**ASSIGNMENT**
Records follow. Pull out every line that contains "runner".

Collected data:
□ □ □ □ □ □ □

(** * test-runner: the scheduler ([TestRunner]) and the session ([Model])

    A shallow embedding of the Go program.

    - A pointer to a [TestItem] is an index into a store of allocated items;
      a slice of items is the list of its pointers.
    - The session and the goroutines of [runTest] run concurrently.  Each
      region the program guards with one mutex is one atomic step of a
      labelled transition system ([step]); the loop of [tryStartNext], which
      holds the scheduler mutex from its first turn to its last, is a step
      that takes the mutex, one step per turn, and a step that releases it, so
      that the sections of other goroutines on items come in between as they
      do in the program.  Within a turn the scan of the list is taken as a
      whole.
    - What the environment decides (the clock, the outcome of [os.Create], of
      [cmd.Run], of discovery, of [sort.Slice], the content of a log file)
      travels in the label of the step.
    - [notifyUpdate] reads the callback under the scheduler mutex and calls
      it; the callback [Init] installs does nothing, and the call is left out
      of [step], where [StopTest] is one step.  That [StopTest] waits for two
      mutexes, and what comes of it, is the matter of a second transition
      system with the sections of [StopTest] and [tryStartNext] apart ([Locks]).
    - [step] has the calls of the runner and the keys that move or filter
      the list; [sessionStep] adds the remaining messages [Update] takes. *)

From Stdlib Require Import ZArith Bool String Ascii Lia Sorted.
From stdpp Require Import base list strings.
(* ===== verification/Domain.v ===== *)
(** * Domain types of the main chain and of the partner chain

    The types of [toolkit/primitives/domain/src/lib.rs] and their operations:
    epoch, slot and block numbers, byte-string newtypes, UTXO identifiers with
    their textual form, registrations and candidates, the D-parameter, and the
    key orders used to sort committees; and the code that the [byte_string]
    attribute ([toolkit/utils/byte-string-derivation]) generates for them. *)

From S2P Require Import Prelude.
#[local] Open Scope list_scope.

(** ** Bytes *)

(** [Vec<u8>] and [[u8; N]]: the bytes as integers. *)
Abbreviation bytes := (list Z).
Definition wf_bytes (bs : bytes) : Prop := Forall (in_width 8) bs.

(** [<[u8; N]>::try_from(slice)]. *)
Definition to_array (n : nat) (bs : bytes) : option bytes :=
  if decide (length bs = n) then Some bs else None.
(** [BoundedVec::<u8, ConstU32<N>>::try_from(vec)]. *)
Definition to_bounded (n : nat) (bs : bytes) : option bytes :=
  if decide (length bs <= n)%nat then Some bs else None.

(** Big-endian value of bytes, and the big-endian bytes of a number. *)
Fixpoint be_value_acc (acc : Z) (bs : bytes) : Z :=
  match bs with [] => acc | b :: bs' => be_value_acc (acc * 256 + b) bs' end.
Definition be_value (bs : bytes) : Z := be_value_acc 0 bs.
Fixpoint to_be_bytes (n : nat) (z : Z) : bytes :=
  match n with O => [] | S n' => to_be_bytes n' (z / 256) ++ [z mod 256] end.

(** The lexicographic [Ord] of slices, as "not greater". *)
Fixpoint bytes_leb (a b : bytes) : bool :=
  match a, b with
  | [], _ => true
  | _ :: _, [] => false
  | x :: a', y :: b' => if x <? y then true else if y <? x then false else bytes_leb a' b'
  end.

□ □ □ □ □ □ □

**ANSWER BOX**
(** * test-runner: the scheduler ([TestRunner]) and the session ([Model])
    - [step] has the calls of the runner and the keys that move or filter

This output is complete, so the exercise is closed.